Malaysia Airlines failed the crisis test, now it faces a battle to regain trust

When AF447 went missing in the Atlantic, Air France was able to salvage its reputation. EPA

It is often said that the true test of a business is how well it copes with crisis and adversity. If that is so, then Malaysia Airlines has spectacularly failed the test.

The airline’s share price has fallen by 8% since the disappearance of MH370, and we can expect it to keep sliding until the company gets its act together. But Malaysia Airlines seems baffled by the negative comments it is receiving. CEO Ahmad Jauhari Yahya feels the criticism of the company from bereaved relatives is “unfair” and says his company has “done all we can within our means to help them”.

The relatives protesting outside the Malaysian Embassy in Beijing would not agree.

When crises erupt, people need three things: information, reassurance and hope. Up-to-date, accurate information as to what is going on and what is being done is absolutely vital. It helps people to realise that they are not alone, that they have not been forgotten, that those in authority understand their plight.

Then, people need reassurance that everything that can be done is being done, and that they will be looked after and not simply left to fend for themselves.

And finally they need hope. Clearly in situations such as this, there is no hope for the passengers themselves and has not been for some time. But bereaved people often speak of the hope that no one in future will have to endure what they are going through, that lessons will be learned and such terrible events will never happen again. There is hope for others, even if there is none for oneself, and that can be comforting.

Contrast the actions of Malaysia Airlines with those of Air France following the Concorde crash at Charles de Gaulle airport in 2000. Senior executives of the company reacted immediately, withdrawing Concorde from service and reassuring relatives and the public in general that action was being taken. They were open, honest and transparent. They did not yet know what had happened, but they promised an immediate and full inquiry; and they delivered on that promise. Nothing could bring people’s loved ones back, but at least there was the comfort of knowing what had happened – and the reassurance that this would not happen again.

Similarly, after the disappearance of Air France flight AF447 in 2009, the company reacted rapidly. Relatives of passengers spoke afterwards of the caring and compassionate way in which the airline broke the news to them, and supported them in their grief. Air France’s share price did decline after both incidents, but not by much and not for long. By taking charge of the situation after the disaster, the airline both honoured its commitments and preserved its own reputation.

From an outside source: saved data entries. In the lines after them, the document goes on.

(** C7.  For a target whose event name is not one of the two known names,
    [getEventTopic] throws the unknown-event error, and the turn of that
    target sends no request: either it is skipped, or it throws that error
    right after its progress message; the requests of the history and
    [requestId] are as before. *)
Theorem unknown_event_sends_no_request (env : Env) (w : World)
    (event : Target.t) (RPC_URL strategy : string) (latestBlock : number) :
  Target.event event ∉ known_events →
  getEventTopic (Target.event event)
    = Throw (UnknownEventError (Target.event event))
  ∧ fst (processNetworkLogs_body env event RPC_URL latestBlock strategy w)
    = (if skipped w event strategy latestBlock then Ok tt
       else Throw (UnknownEventError (Target.event event)))
  ∧ posts (trace (snd (processNetworkLogs_body env event RPC_URL latestBlock
                         strategy w)))
    = posts (trace w)
  ∧ requestId (snd (processNetworkLogs_body env event RPC_URL latestBlock
                      strategy w))
    = requestId w.
Proof.
  intros Hunknown. pose proof (getEventTopic_unknown _ Hunknown) as Htopic.
  split; [exact Htopic|].
  destruct (skipped w event strategy latestBlock) eqn:Hrun.
  - by rewrite body_skipped.
  - rewrite (body_unknown_event _ _ _ _ _ _ _ Hrun Htopic). cbn [fst snd].
    world_simpl. rewrite posts_app. cbn. by rewrite app_nil_r.
Qed.

Lemma unknown_event_sends_no_request_witness :
(Target.event (Target.mk "ethereum" "0xABC" "uniswap" "Swap") ∉ known_events)
  ∧ fst (processNetworkLogs_body quiet
           (Target.mk "ethereum" "0xABC" "uniswap" "Swap") "URL" (Int 100)
           "eth_blockNumber" (initial []))
    = Throw (UnknownEventError "Swap").
Proof.
  assert (Target.event (Target.mk "ethereum" "0xABC" "uniswap" "Swap")
          ∉ known_events) as Hunknown.
  { unfold known_events. cbn. rewrite !elem_of_cons, elem_of_nil.
    intros [?|[?|[]]]; discriminate. }
  split; [exact Hunknown|].
  apply (unknown_event_sends_no_request quiet (initial [])
           (Target.mk "ethereum" "0xABC" "uniswap" "Swap") "URL"
           "eth_blockNumber" (Int 100) Hunknown).
Defined.

Lemma getRpcUrl_ok_supported (env : Env) (chain url : string) :
  getRpcUrl env chain = Ok url → chain ∈ supported_chains.
Proof.
  intros Hurl. destruct (decide (chain ∈ supported_chains)) as [|Hnot]; [done|].
  by rewrite (getRpcUrl_unsupported env _ Hnot) in Hurl.
Qed.











(** C9.  Whatever error the [try] block of an iteration throws, [processLogs]
    catches it, reports its message and returns normally, and the loop starts
    its next iteration from the state the failed one left; no number of
    iterations is ever cut short by an exception. *)
Theorem errors_never_leave_the_loop (env : Env) (w w' : World) (e : Exn) :
  processLogs_try env w = (Throw e, w') →
  processLogs env w
  = (Ok tt,
     with_trace
       (trace w'
        ++ [ConsoleError "Error processing logs:" (message e);
            Logged ("Error processing logs: " +:+ message e)])
       w')
  ∧ (∀ n, runContinuously env (S n) w
          = runContinuously env n (snd (processLogs env w)))
  ∧ (∀ n w0, fst (runContinuously env n w0) = Ok tt).
Proof.
  intros Htry. split; [by apply processLogs_caught|]. split.
  - intros n. apply runContinuously_next.
  - intros n w0. apply runContinuously_goes_on.
Qed.
(** * Ledger Ergo app driver: the transaction-signing session protocol

    A shallow embedding of [src/interactions/signTx.ts] (and of the second
    variant of the same driver that the repository carries), of the auth
    token generator of [src/erg.ts], and of the helpers they call, followed
    by the properties of the signing session.

    Conventions.
    - A [Buffer] is a list of bytes; a JavaScript [number] that the driver
      encodes is a [Z]; the auth token the app holds and the numbers it is
      computed from are binary64 values of IEEE 754 with their rounding; a
      value that may be [undefined] is an [option].
    - An [async] function that talks to the device is a program of the
      monad [Prog]: a tree whose nodes are the exchanges with the device.
      [await] is sequencing, an exception is a [Throw] leaf, and nothing in
      the driver catches one.
    - The device is any function from the commands received so far and the
      current command to a response. *)

From Stdlib Require Import ZArith String Ascii Bool Lia Arith List.
From Stdlib Require Import Strings.Byte Floats.SpecFloat.
Import ListNotations.

Set Implicit Arguments.

(* ================================================================== *)
(** * Errors and results *)

(** The ways an input can be malformed. *)
Inductive MalformedInput : Type :=
| ChangePathNotPresent   (* [new Error("change path is not present")] *)
| IntegerOutOfRange      (* a fixed-width encoder given a value that does not fit *)
| InvalidHexString       (* hex decoding of a non-hex or odd-length string *)
| InvalidPath.           (* a derivation path that does not parse *)

Inductive Err : Type :=
| Malformed (m : MalformedInput)
| DeviceRejection (code : Z).

(** [inl] is a thrown error, [inr] a returned value. *)
Definition Res (A : Type) : Type := (Err + A)%type.

Definition Buffer : Type := list byte.

Definition res_bind {A B} (r : Res A) (f : A -> Res B) : Res B :=
  match r with
  | inl e => inl e
  | inr a => f a
  end.

(** [items.map(f)] for a callback that may throw: the first failure, in
    list order, is the result. *)
Fixpoint res_map {T A} (f : T -> Res A) (items : list T) : Res (list A) :=
  match items with
  | [] => inr []
  | x :: rest =>
      res_bind (f x) (fun a =>
      res_bind (res_map f rest) (fun others => inr (a :: others)))
  end.

(** [Buffer.concat] of parts computed left to right, each of which may throw. *)
Fixpoint res_concat (parts : list (Res Buffer)) : Res Buffer :=
  match parts with
  | [] => inr []
  | p :: rest =>
      res_bind p (fun b =>
      res_bind (res_concat rest) (fun more => inr (b ++ more)))
  end.

(* ================================================================== *)
(** * Binary codec *)

Definition byteOfZ (z : Z) : byte :=
  match Byte.of_N (Z.to_N (z mod 256)) with
  | Some b => b
  | None => x00
  end.

Definition byteToZ (b : byte) : Z := Z.of_N (Byte.to_N b).

(** The [width] low bytes of [v], most significant first. *)
Fixpoint bigEndian (width : nat) (v : Z) : Buffer :=
  match width with
  | O => []
  | S w => byteOfZ (Z.shiftr v (8 * Z.of_nat w)) :: bigEndian w v
  end.

Definition fitsUnsigned (width : nat) (v : Z) : bool :=
  (0 <=? v)%Z && (v <? 2 ^ (8 * Z.of_nat width))%Z.

Definition hexChar (n : N) : ascii :=
  if (n <? 10)%N then ascii_of_N (48 + n) else ascii_of_N (87 + n).

Definition hexValue (c : ascii) : option N :=
  let n := N_of_ascii c in
  if ((48 <=? n) && (n <=? 57))%N then Some (n - 48)%N
  else if ((97 <=? n) && (n <=? 102))%N then Some (n - 87)%N
  else if ((65 <=? n) && (n <=? 70))%N then Some (n - 55)%N
  else None.

Module Serialize.

(** Modelled from the spec: [Serialize.uint8], [uint16], [uint32] and
    [uint64] of [src/serialization/serialize.ts], which is missing.  The
    spec (4.1) has fixed-width integers encoded big-endian, and (7) makes a
    value that cannot be represented (such as the index of a token id that
    is not in the table) a Malformed Input error. *)
Definition uint (width : nat) (v : Z) : Res Buffer :=
  if fitsUnsigned width v then inr (bigEndian width v)
  else inl (Malformed IntegerOutOfRange).

Definition uint8 : Z -> Res Buffer := uint 1.
Definition uint16 : Z -> Res Buffer := uint 2.
Definition uint32 : Z -> Res Buffer := uint 4.
Definition uint64 : Z -> Res Buffer := uint 8.

(** Modelled from the spec: the path encoder of the missing
    [serialize.ts].  Spec 4.1: a leading length byte followed by each
    component as a 32-bit integer. *)
Definition path (components : list Z) : Res Buffer :=
  res_concat (uint8 (Z.of_nat (length components)) :: map uint32 components).

(** Modelled from the spec: [Serialize.hex] of the missing [serialize.ts].
    Spec 4.1: decoding is case-insensitive, and an odd length or a non-hex
    character is an error of the caller. *)
Fixpoint hex (s : string) : Res Buffer :=
  match s with
  | EmptyString => inr []
  | String hi (String lo rest) =>
      match hexValue hi, hexValue lo with
      | Some h, Some l =>
          res_bind (hex rest) (fun bytes =>
            inr (byteOfZ (Z.of_N (16 * h + l)) :: bytes))
      | _, _ => inl (Malformed InvalidHexString)
      end
  | String _ EmptyString => inl (Malformed InvalidHexString)
  end.

(** Modelled from the spec: [Serialize.array] of the missing
    [serialize.ts]: the encodings of the items, in order, concatenated. *)
Definition array {T} (data : list T) (f : T -> Res Buffer) : Res Buffer :=
  res_bind (res_map f data) (fun encoded => inr (concat encoded)).

(** Modelled from the spec: the number of batches, their cutting and the
    batches of a list, for the two chunking regimes of spec 4.2 (the list
    chunking of the missing [serialize.ts] and the buffer slicing of the
    missing [device.ts]): consecutive batches of at most [maxSize] items, in
    order, all full but possibly the last. *)
Definition ceilDiv (a b : nat) : nat := (a + (b - 1)) / b.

Or, let us take the case of Maple Leaf Foods (MLF), the Canadian food producer, some of whose products became contaminated with listeriosis in the summer of 2008. Twenty-one people died and hundreds were ill. MLF’s response has become a textbook case of how to handle a crisis.

CEO Michael McCain took personal charge of the situation, accepted full responsibility for the problem and announced that he and his company would do everything in their power to put it right. McCain went on to hold daily press conferences, and the company set up a website to show what actions it was taking, updating this on a round-the-clock basis. As a result, the public trusted MLF and accepted that the company was acting in their best interests. By 2010 MLF’s market position had been restored.

At Malaysia Airlines, senior officials have mostly been conspicuous by their absence. There is little evidence of a concerted crisis management plan. Instead, the company seems to have abrogated responsibility to the Malaysian government, its main shareholder. The Malaysian ministry of transport hasn’t been much use either, but that does not excuse the airline.

The passengers on MH370 had paid for their tickets. They had a contract with the company. And that means that the company has responsibilities to them and their families, responsibilities it cannot shirk or pass on to another agency. Malaysia Airlines senior executives should have been on the ground at once in Kuala Lumpur and Beijing, explaining, reassuring, condoling – caring.

And because they were not, it is an open question as to when – or whether – people might begin to trust Malaysia Airlines again.